> [ASSIGNED TASK]:
Find every line in the entries that holds the string "remember" and report it.

> [DATA FOR ANALYSIS]:
(* ===== verification/Getopt.v ===== *)
(** [getopt_long] of the C library, as the programs of the repository use it:
    short options with clusters and arguments, long options with unique
    abbreviations, and arguments that are no options in between. *)

From Stdlib Require Import ZArith Lia Ascii.
From stdpp Require Import prelude strings.
From S2P Require Import Prelude.

Module Getopt.

Inductive has_arg := no_argument | required_argument | optional_argument.
#[export] Instance has_arg_eq_dec : EqDecision has_arg := ltac:(solve_decision).
(** [struct option] without the flag, which no caller uses. *)
Record option_ := mk_option { o_name : bytes; o_has_arg : has_arg; o_val : byte }.
(** An option that was found, with [optarg]. *)
Definition found : Type := byte * option bytes.

(** The colons behind a short option. *)
Definition colons (rest : bytes) : has_arg :=
  if negb (nth 0 rest nul ==c ":") then no_argument
  else if nth 1 rest nul ==c ":" then optional_argument else required_argument.
(** What the string of short options says of a character. *)
Fixpoint short_lookup (optstring : bytes) (c : byte) : option has_arg :=
  match optstring with
  | [] => None
  | o :: rest =>
      if (o ==c c) && negb (c ==c ":") then Some (colons rest)
      else short_lookup rest c
  end.
(** An exact name, or a prefix of one name only. *)
Definition long_lookup (longopts : list option_) (name : bytes) : option option_ :=
  match filter (fun o => o_name o = name) longopts with
  | o :: _ => Some o
  | [] =>
      match filter (fun o => is_Some (startswith (o_name o) name)) longopts with
      | o :: os => if forallb (fun x => bool_decide (o_has_arg x = o_has_arg o /\ o_val x = o_val o)) os then Some o else None
      | [] => None
      end
  end.

Section getopt.
Context (optstring : bytes) (longopts : list option_).
(** The characters of a cluster; the last of them may take the next argument. *)
Fixpoint cluster (s : bytes) (next : option bytes) : list found * bool :=
  match s with
  | [] => ([], false)
  | c :: s' =>
      match short_lookup optstring c with
      | None => let '(fs, used) := cluster s' next in (("?"%char, None) :: fs, used)
      | Some no_argument => let '(fs, used) := cluster s' next in ((c, None) :: fs, used)
      | Some optional_argument => ([(c, match s' with [] => None | _ => Some s' end)], false)
      | Some required_argument =>
          match s', next with
          | _ :: _, _ => ([(c, Some s')], false)
          | [], Some a => ([(c, Some a)], true)
          | [], None => ([("?"%char, None)], false)
          end
      end
  end.
Definition long_option (s : bytes) (next : option bytes) : found * bool :=
  let '(name, value) := split_chr s "=" in
  match long_lookup longopts name with
  | None => (("?"%char, None), false)
  | Some o =>
      match o_has_arg o, value, next with
      | no_argument, None, _ => ((o_val o, None), false)
      | no_argument, Some _, _ => (("?"%char, None), false)
      | optional_argument, _, _ => ((o_val o, value), false)
      | required_argument, Some v, _ => ((o_val o, Some v), false)
      | required_argument, None, Some a => ((o_val o, Some a), true)
      | required_argument, None, None => (("?"%char, None), false)
      end
  end.
(** The options in order and the arguments that are none; the first element
    of [argv] is skipped by the caller. *)
Fixpoint getopt_loop (fuel : nat) (args : list bytes) : list found * list bytes :=
  match fuel, args with
  | O, _ | _, [] => ([], args)
  | S fuel', a :: args' =>
      match a with
      | c :: d :: s =>
          if negb (c ==c "-") then let '(fs, rest) := getopt_loop fuel' args' in (fs, a :: rest)
          else if (d ==c "-") && bool_decide (s = []) then ([], args')
          else
            let '(fs, used) := if d ==c "-" then let '(f, used) := long_option s (head args') in ([f], used) else cluster (d :: s) (head args') in
            let '(fs', rest) := getopt_loop fuel' (if (used : bool) then drop 1 args' else args') in
            (fs ++ fs', rest)
      | _ => let '(fs, rest) := getopt_loop fuel' args' in (fs, a :: rest)
      end
  end.
Definition getopt_long (args : list bytes) : list found * list bytes := getopt_loop (length args) args.

(** A step uses at least one argument, so the fuel is enough. *)
Lemma getopt_loop_fuel fuel args : (length args <= fuel)%nat -> getopt_loop fuel args = getopt_long args.
Proof using.
  unfold getopt_long. remember (length args) as n eqn:Hn. assert (length args <= n)%nat as Hl by lia. clear Hn. intros Hf.
  revert fuel args Hf Hl. induction n as [|n IH]; intros fuel args Hf Hl; [destruct args; [by destruct fuel|simpl in Hl; lia]|].
  destruct fuel as [|fuel]; [lia|]. destruct args as [|a args]; [done|]. simpl in Hl. cbn [getopt_loop].
  assert (getopt_loop fuel args = getopt_loop n args) as E by (apply IH; lia).
  assert (forall b : bool, getopt_loop fuel (if b then drop 1 args else args) = getopt_loop n (if b then drop 1 args else args)) as E'.
  { intros []; apply IH; rewrite ?length_drop; lia. }
  rewrite E. destruct a as [|c [|d s]]; [done..|]. destruct (negb (c ==c "-")); [done|].
  destruct ((d ==c "-") && bool_decide (s = [])); [done|].
  destruct (if d ==c "-" then _ else _) as [fs used]. by rewrite E'.
Qed.
(** Arguments without a leading dash are given back in order. *)
Lemma getopt_no_options args :
  Forall (fun a => nth 0 a nul <> "-"%char) args -> getopt_long args = ([], args).
Proof using.
  intros H. unfold getopt_long. induction H as [|a args Ha H IH]; [done|]. cbn [length getopt_loop]. rewrite IH.
  destruct a as [|c [|d s]]; [done..|]. simpl in Ha. by rewrite (proj2 (Ascii.eqb_neq c "-") Ha).
Qed.
(** An option at the front, alone or with an argument behind it. *)
Lemma getopt_flag c args :
  c <> "-"%char -> short_lookup optstring c = Some no_argument ->
  getopt_long (["-"%char; c] :: args) = let '(fs, rest) := getopt_long args in ((c, None) :: fs, rest).
Proof using.
  intros Hc Hl. unfold getopt_long at 1. cbn [length getopt_loop]. change (negb ("-" ==c "-")) with false. cbv iota.
  rewrite (proj2 (Ascii.eqb_neq c "-") Hc). cbn [andb cluster]. rewrite Hl. fold (getopt_long args). by destruct (getopt_long args).
Qed.
Lemma getopt_arg c a args :
  c <> "-"%char -> short_lookup optstring c = Some required_argument ->
  getopt_long (["-"%char; c] :: a :: args) = let '(fs, rest) := getopt_long args in ((c, Some a) :: fs, rest).
Proof using.
  intros Hc Hl. unfold getopt_long at 1. cbn [length]. remember (S (length args)) as n eqn:Hn. cbn [getopt_loop].
  change (negb ("-" ==c "-")) with false. cbv iota. rewrite (proj2 (Ascii.eqb_neq c "-") Hc). cbn [andb cluster head]. rewrite Hl.
  change (drop 1 (a :: args)) with args. rewrite getopt_loop_fuel by lia. by destruct (getopt_long args).
Qed.

(** With a plus sign in front of the short options: up to the first argument
    that is no option. *)
Fixpoint getopt_first (fuel : nat) (args : list bytes) : list found * list bytes :=
  match fuel, args with
  | O, _ | _, [] => ([], args)
  | S fuel', a :: args' =>
      match a with
      | c :: d :: s =>
          if negb (c ==c "-") then ([], args)
          else if (d ==c "-") && bool_decide (s = []) then ([], args')
          else
            let '(fs, used) := if d ==c "-" then let '(f, used) := long_option s (head args') in ([f], used) else cluster (d :: s) (head args') in
            let '(fs', rest) := getopt_first fuel' (if (used : bool) then drop 1 args' else args') in
            (fs ++ fs', rest)
      | _ => ([], args)
      end
  end.
(** What is left is the end of the arguments as it is. *)
Lemma getopt_first_suffix fuel args : snd (getopt_first fuel args) `suffix_of` args.
Proof using.
  revert args. induction fuel as [|fuel IH]; intros [|a args]; [done..|]. cbn [getopt_first].
  destruct a as [|c [|d s]]; [done..|]. destruct (negb _); [done|].
  destruct (_ && _); [by exists [c :: d :: s]|].
  destruct (if d ==c "-" then _ else _) as [fs used].
  pose proof (IH (if used then drop 1 args else args)) as H. destruct (getopt_first _ _) as [fs' rest]. cbn [snd] in *.
  etrans; [exact H|]. destruct used; [|by apply suffix_cons_r]. apply suffix_cons_r. apply suffix_drop.
Qed.
End getopt.

Example getopt_runs :
  getopt_long "ab:" [mk_option "alpha" no_argument "a"; mk_option "beta" required_argument "b"]
    ["x" : bytes; "-ab1" : bytes; "--be=2" : bytes; "-b" : bytes; "-a" : bytes; "-c" : bytes; "--" : bytes; "-a" : bytes] =
  ([("a"%char, None); ("b"%char, Some ("1" : bytes)); ("b"%char, Some ("2" : bytes)); ("b"%char, Some ("-a" : bytes)); ("?"%char, None)],
   ["x" : bytes; "-a" : bytes]).
Proof. by vm_compute. Qed.
End Getopt.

> [TASK ANSWER]:
  unfold getopt_long. remember (length args) as n eqn:Hn. assert (length args <= n)%nat as Hl by lia. clear Hn. intros Hf.
  intros Hc Hl. unfold getopt_long at 1. cbn [length]. remember (S (length args)) as n eqn:Hn. cbn [getopt_loop].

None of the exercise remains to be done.